BACKGROUND: Treatment with apremilast has recently demonstrated clinically meaningful improvement in moderate hidradenitis suppurativa (HS). OBJECTIVE: To evaluate the change in expression of inflammatory markers in lesional skin of HS patients receiving apremilast 30 mg twice daily (n = 15) for 16 weeks compared with placebo (n = 5). METHODS: At baseline, 5‐mm punch biopsies were obtained from an index lesion (HSL) and non‐lesional (HSN) skin in the same anatomical area. Subsequent HSL samples were taken as close as possible to the previously biopsied site at week 4 and week 16. After sampling, biopsies were split; one half was processed for in vivo mRNA analysis using real‐time quantitative PCR; the other half was cultured for ex vivo protein analysis using a proximity extension assay (Olink).
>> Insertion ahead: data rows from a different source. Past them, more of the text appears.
(** ** Sequences of operations *)
Inductive CacheOp := OInsert (k : CacheKey) (m : Message) (now : Instant) | OGet (k : CacheKey) (now : Instant).

Definition run_op (s : Inner) (o : CacheOp) : option (option Lookup * Inner) :=
  match o with
  | OInsert k m now => s' ← insert s k m now; Some (None, s')
  | OGet k now => '(l, s') ← get s k now; Some (Some l, s')
  end.

Fixpoint run_ops (s : Inner) (ops : list CacheOp) : option (list (option Lookup) * Inner) :=
  match ops with
  | [] => Some ([], s)
  | o :: ops =>
      '(out, s) ← run_op s o;
      '(outs, s) ← run_ops s ops;
      Some (out :: outs, s)
  end.

Definition a_insert_message (a : Abs) (k : CacheKey) (m : Message) (now : Instant) : list Item :=
  if negb (cacheable (rcode m)) then a_items a else
  match entry_of_message m now with
  | None => a_items a
  | Some e => a_insert a k e (estimate_bytes m)
  end.

Definition a_step (a : Abs) (o : CacheOp) : option Lookup * Abs :=
  match o with
  | OInsert k m now => (None, with_items a (a_insert_message a k m now))
  | OGet k now => (Some (fst (a_get a k now)), with_items a (snd (a_get a k now)))
  end.

Fixpoint a_run (a : Abs) (ops : list CacheOp) : list (option Lookup) * Abs :=
  match ops with
  | [] => ([], a)
  | o :: ops =>
      let '(out, a) := a_step a o in
      let '(outs, a) := a_run a ops in
      (out :: outs, a)
  end.

(** The state of a cache that stands for [a]. *)
Definition stands_for (s : Inner) (a : Abs) : Prop :=
  bounded a /\ exists order free, rep s a order free.

(** Limits the constructors accept and a 64-bit machine can hold. *)
Definition limits_ok (capacity max_bytes : Z) : Prop :=
  0 < capacity < NONE /\ 0 < max_bytes /\ max_bytes + 2 * MAX_ENTRY_BYTES <= usize_max.

Lemma insert_stands_for s a k m now :
  stands_for s a ->
  exists s', insert s k m now = Some s' /\ stands_for s' (with_items a (a_insert_message a k m now)).
Proof.
  intros (Hb & order & free & Hr). unfold insert, a_insert_message.
  assert (Hsame : stands_for s (with_items a (a_items a))) by (destruct a; split; [done|by exists order, free]).
  destruct (negb (cacheable (rcode m))); [by exists s|].
  destruct (entry_of_message m now) as [e|]; [|by exists s].
  pose proof (estimate_bytes_range m) as Hrange. unfold ENTRY_OVERHEAD_BYTES in Hrange.
  destruct (insert_entry_spec s a order free k e (estimate_bytes m) Hr Hb) as (s' & o' & f' & E & Hr' & Hb');
    [lia|apply Hr|]. exists s'. split; [done|]. split; [done|]. by exists o', f'.
Qed.

Lemma get_stands_for s a k now :
  stands_for s a ->
  exists s', get s k now = Some (fst (a_get a k now), s') /\ stands_for s' (with_items a (snd (a_get a k now))).
Proof.
  intros (Hb & order & free & Hr).
  destruct (get_spec s a order free k now Hr Hb) as (s' & o' & f' & E & Hr' & Hb').
  exists s'. split; [done|]. split; [done|]. by exists o', f'.
Qed.

Lemma run_ops_stands_for ops : forall s a,
  stands_for s a ->
  exists s', run_ops s ops = Some (fst (a_run a ops), s') /\ stands_for s' (snd (a_run a ops)).
Proof.
  induction ops as [|o ops IH]; intros s a Hs; cbn [run_ops a_run]; [by exists s|].
  destruct o as [k m now|k now]; cbn [run_op a_step].
  - destruct (insert_stands_for s a k m now Hs) as (s1 & -> & Hs1). cbn [mbind option_bind].
    destruct (IH s1 _ Hs1) as (s2 & -> & Hs2). cbn [mbind option_bind].
    destruct (a_run _ ops) as [outs a2]. by exists s2.
  - destruct (get_stands_for s a k now Hs) as (s1 & -> & Hs1). cbn [mbind option_bind].
    destruct (IH s1 _ Hs1) as (s2 & -> & Hs2). cbn [mbind option_bind].
    destruct (a_run _ ops) as [outs a2]. by exists s2.
Qed.

Lemma with_limits_stands_for capacity max_bytes stale :
  limits_ok capacity max_bytes ->
  exists s, with_limits capacity max_bytes stale = Some s /\ stands_for s (mkAbs [] capacity max_bytes stale).
Proof.
  intros (Hc & Hm & Hroom). unfold with_limits. zguard. cbn [assert mbind option_bind].
  eexists. split; [reflexivity|]. split.
  - split; cbn; [unfold len; cbn; lia|by left; lia|constructor|lia].
  - exists [], []. split; cbn; try done; try (unfold len; cbn; lia); constructor.
Qed.

Lemma rep_counts s a : stands_for s a -> cache_len s = len (a_items a) /\ c_bytes_total s = items_bytes (a_items a).
Proof. intros (_ & order & free & Hr). split; [by eapply rep_map_len|apply Hr]. Qed.

Lemma a_run_limits ops a :
  a_capacity (snd (a_run a ops)) = a_capacity a /\ a_max_bytes (snd (a_run a ops)) = a_max_bytes a
  /\ a_stale (snd (a_run a ops)) = a_stale a.
Proof.
  revert a. induction ops as [|o ops IH]; intros a; cbn [a_run]; [done|].
  destruct (a_step a o) as [out a1] eqn:E. specialize (IH a1). destruct (a_run a1 ops) as [outs a2].
  cbn [snd] in *. destruct IH as (-> & -> & ->). destruct o; cbn in E; injection E as <- <-; done.
Qed.

(** ** Lifetimes *)
Lemma fold_min_le l x : fold_left Z.min l x <= x /\ Forall (fun y => fold_left Z.min l x <= y) l
  /\ (fold_left Z.min l x = x \/ fold_left Z.min l x ∈ l).
Proof.
  revert x. induction l as [|y l IH]; intros x; cbn [fold_left].
  - split; [lia|]. split; [constructor|by left].
  - destruct (IH (Z.min x y)) as (H1 & H2 & H3). split; [lia|]. split; [constructor; [lia|done]|].
    destruct H3 as [H3|H3]; [|right; by right]. rewrite H3.
    destruct (Z.min_spec x y) as [[_ ->]|[_ ->]]; [by left|right; by left].
Qed.

Lemma iter_min_Some l m : iter_min l = Some m <-> m ∈ l /\ Forall (fun y => m <= y) l.
Proof.
  destruct l as [|x l]; cbn.
  - split; [done|]. intros (Hin & _). by apply elem_of_nil in Hin.
  - destruct (fold_min_le l x) as (H1 & H2 & H3). split.
    + intros [= <-]. split; [|by constructor]. destruct H3 as [->|H3]; [by left|by right].
    + intros (Hin & Hall). f_equal. apply Forall_cons in Hall as [Ha Hb].
      assert (Hle : fold_left Z.min l x <= m).
      { apply elem_of_cons in Hin as [->|Hin]; [done|]. rewrite Forall_forall in H2. by apply H2. }
      assert (m <= fold_left Z.min l x).
      { destruct H3 as [->|H3]; [done|]. rewrite Forall_forall in Hb. by apply Hb. }
      lia.
Qed.

(** The authoritative lifetime of one record (RFC 1035, RFC 2308). *)
Definition lifetime (r : DnsRecord) : Z :=
  match r_data r with RSOA soa => Z.min (r_ttl r) (soa_minimum soa) | _ => r_ttl r end.

Lemma lifetimes_of_message m :
  map record_lifetime (map original_of (answers m) ++ map original_of (authorities m))
  = map lifetime (answers m ++ authorities m).
Proof. rewrite <- map_app, map_map. done. Qed.

Lemma entry_of_message_Some m now e :
  entry_of_message m now = Some e <->
  e = mkEntry (map original_of (answers m)) (map original_of (authorities m)) (rcode m) (effective_ttl_secs e) now
  /\ effective_ttl_secs e ∈ map lifetime (answers m ++ authorities m)
  /\ Forall (fun r => effective_ttl_secs e <= lifetime r) (answers m ++ authorities m).
Proof.
  unfold entry_of_message. rewrite lifetimes_of_message.
  destruct (iter_min _) as [ttl|] eqn:E.
  - split.
    + intros [= <-]. cbn. apply iter_min_Some in E as (Hin & Hall). split; [done|]. split; [done|].
      rewrite List.Forall_map in Hall. exact Hall.
    + intros (He & Hin & Hall). rewrite He. do 2 f_equal.
      assert (E2 : iter_min (map lifetime (answers m ++ authorities m)) = Some (effective_ttl_secs e)).
      { apply iter_min_Some. split; [done|]. rewrite List.Forall_map. exact Hall. }
      rewrite E in E2. by injection E2.
  - split; [done|]. intros (_ & Hin & _). destruct (answers m ++ authorities m) as [|r rs]; [by apply elem_of_nil in Hin|done].
Qed.

(** ** The rebuilt response *)
Lemma fold_add_answers l f m :
  fold_left (fun m o => add_answer m (set_ttl (or_record o) (f (original_ttl o)))) l m
  = mkMessage (metadata m) (queries m) (answers m ++ map (fun o => set_ttl (or_record o) (f (original_ttl o))) l)
      (authorities m) (additionals m) (edns m).
Proof.
  revert m. induction l as [|o l IH]; intros m; cbn [fold_left map].
  - rewrite app_nil_r. by destruct m.
  - rewrite IH. cbn. by rewrite <- app_assoc.
Qed.

Lemma fold_add_authorities l f m :
  fold_left (fun m o => add_authority m (set_ttl (or_record o) (f (original_ttl o)))) l m
  = mkMessage (metadata m) (queries m) (answers m)
      (authorities m ++ map (fun o => set_ttl (or_record o) (f (original_ttl o))) l) (additionals m) (edns m).
Proof.
  revert m. induction l as [|o l IH]; intros m; cbn [fold_left map].
  - rewrite app_nil_r. by destruct m.
  - rewrite IH. cbn. by rewrite <- app_assoc.
Qed.

(** A response rebuilt from the stored records of [m], with the TTLs [f]. *)
Definition rebuilt (m : Message) (f : DnsRecord -> Z) : Message :=
  mkMessage (with_rcode (rcode m) (metadata (message_new 0 MResponse OpQuery))) []
    (map (fun r => set_ttl r (f r)) (answers m)) (map (fun r => set_ttl r (f r)) (authorities m)) [] None.

Lemma build_response_rebuilt m now e f :
  entry_of_message m now = Some e -> build_response e f = rebuilt m (fun r => f (r_ttl r)).
Proof.
  intros He. apply entry_of_message_Some in He as (He & _). rewrite He.
  unfold build_response, rebuilt. cbn [e_answers e_authorities e_response_code].
  rewrite fold_add_answers, fold_add_authorities. cbn. by rewrite !map_map.
Qed.

(** In its lifetime every record has time left, so a decremented TTL is
    exact. *)
Lemma fresh_ttl_exact m now e elapsed r :
  entry_of_message m now = Some e -> 0 <= elapsed < effective_ttl_secs e ->
  Forall (fun r => r_ttl r <= u32_max) (answers m ++ authorities m) ->
  r ∈ answers m ++ authorities m -> fresh_ttl elapsed (r_ttl r) = r_ttl r - elapsed.
Proof.
  intros He Hel Hu Hr. apply entry_of_message_Some in He as (_ & _ & Hall).
  rewrite Forall_forall in Hall, Hu. specialize (Hall r Hr). specialize (Hu r Hr). cbn in Hall, Hu.
  assert (lifetime r <= r_ttl r) by (unfold lifetime; destruct (r_data r); lia).
  unfold fresh_ttl. rewrite try_from_Some by lia. cbn. unfold saturating_sub. lia.
Qed.

(** What the cache answers with has no question of its own. *)
Lemma build_response_no_question e f : queries (build_response e f) = [].
Proof. unfold build_response. by rewrite fold_add_answers, fold_add_authorities. Qed.

Lemma get_has_no_question s k now m s' :
  get s k now = Some (Fresh m, s') \/ get s k now = Some (Stale m, s') -> queries m = [].
Proof.
  assert (H' : forall l s', get s k now = Some (l, s') -> match l with Fresh m | Stale m => queries m = [] | Miss => True end);
    [|by intros [E|E]; apply H' in E].
  intros l s1. unfold get. destruct (c_map s !! _) as [idx|]; [|by intros [= <- <-]]. intros E. apply bind_Some in E as (slot & _ & E).
  destruct slot as [node|next]; cycle 1; [by injection E as <- <-|]. destruct (_ <=? _); [apply bind_Some in E as (s2 & _ & E); by injection E as <- <-|].
  apply bind_Some in E as (s2 & _ & E). apply bind_Some in E as (slot2 & _ & E). destruct slot2 as [node2|next2]; injection E as <- <-; [|done].
  destruct (_ <? _); apply build_response_no_question.
Qed.

Lemma a_fit_head max x l : exists k, a_fit max (x :: l) = x :: k.
Proof. apply a_evict_nonempty. Qed.

(** The entry just inserted is first, under its key. *)
Lemma a_insert_head a k e bytes :
  exists x l, a_insert a k e bytes = x :: l /\ item_id x = key_id k /\ i_entry x = e.
Proof.
  unfold a_insert. destruct (a_lookup (a_items a) (key_id k)) as [old|] eqn:E.
  - destruct (a_fit_head (a_max_bytes a) (mkItem (i_key old) e bytes) (a_remove (a_items a) (key_id k))) as (l & ->).
    eexists _, l. split; [done|]. split; [|done]. apply List.find_some in E as (_ & E).
    by apply bool_decide_eq_true in E.
  - match goal with |- context [a_fit _ (_ :: ?l)] =>
      destruct (a_fit_head (a_max_bytes a) (mkItem k e bytes) l) as (l' & ->) end.
    by eexists _, l'.
Qed.
End Spec.

(** ** Properties *)
Section Properties.
Context `{HickoryOps}.

(** C5: the slot vector, the doubly-linked list, the free list and the map
    together are a least-recently-used list: from any accepted limits, any
    sequence of insertions and lookups runs without a panic and without an
    endless eviction, every lookup answers what the abstract list answers,
    and the final state stands for the abstract one. *)
Theorem cache_refines_lru capacity max_bytes stale ops :
  limits_ok capacity max_bytes ->
  exists s0 s, with_limits capacity max_bytes stale = Some s0
    /\ run_ops s0 ops = Some (fst (a_run (mkAbs [] capacity max_bytes stale) ops), s)
    /\ stands_for s (snd (a_run (mkAbs [] capacity max_bytes stale) ops)).
Proof.
  intros Hl. destruct (with_limits_stands_for capacity max_bytes stale Hl) as (s0 & E0 & Hs0).
  destruct (run_ops_stands_for ops s0 _ Hs0) as (s & E & Hs). by exists s0, s.
Qed.

(** Whatever was done to it, the cache never holds more entries than
    its capacity, its byte count is the sum over its entries and stays in
    the byte budget unless a single entry is left. *)
Theorem cache_stays_bounded capacity max_bytes stale ops s0 outs s :
  limits_ok capacity max_bytes ->
  with_limits capacity max_bytes stale = Some s0 -> run_ops s0 ops = Some (outs, s) ->
  cache_len s <= capacity
  /\ (c_bytes_total s <= max_bytes \/ cache_len s <= 1)
  /\ c_bytes_total s = items_bytes (a_items (snd (a_run (mkAbs [] capacity max_bytes stale) ops))).
Proof.
  intros Hl E0 E. destruct (with_limits_stands_for capacity max_bytes stale Hl) as (s0' & E0' & Hs0).
  rewrite E0 in E0'. injection E0' as <-. destruct (run_ops_stands_for ops s0 _ Hs0) as (s' & E' & Hs).
  rewrite E in E'. injection E' as _ <-. destruct (rep_counts _ _ Hs) as (-> & ->).
  destruct (a_run_limits ops (mkAbs [] capacity max_bytes stale)) as (Hc & Hm & _). cbn in Hc, Hm.
  destruct Hs as (Hb & _). pose proof (bd_count _ Hb) as H1. pose proof (bd_bytes _ Hb) as H2.
  rewrite Hc in H1. rewrite Hm in H2. done.
Qed.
Linear mixed effects models were calculated to compare the levels of inflammatory markers in HSL skin between apremilast and placebo over time. RESULTS: At baseline, 17 proteins with a fold change >2 in HSL vs. HSN skin were identified in 20 patients. The top five were IL‐17A (5), S100A12, CST5, IL‐12/23p40, CD6 (1) with fold changes ranging from 6.6 to 1638, respectively (FDR <0.044). Linear mixed effects models for 75 assays were calculated. Protein levels of S100A12 decreased during treatment in the apremilast group compared with the placebo group (p = 0.014, FDR = 0.186). None of the 14 genes exhibited significant changes in expression over time. However, an evident downward trend in relative mRNA expression of IL‐17A and IL‐17F was demonstrated in patients receiving apremilast. CONCLUSION: We did not detect statistically significant changes in inflammatory markers in HSL skin of HS patients receiving apremilast compared with placebo, despite clinical improvement in the apremilast group. Nonetheless, S100A12 and IL‐17A were significantly elevated in HSL skin and showed a decrease in response to apremilast. The translational model in clinical trials involving HS clearly needs further improvement.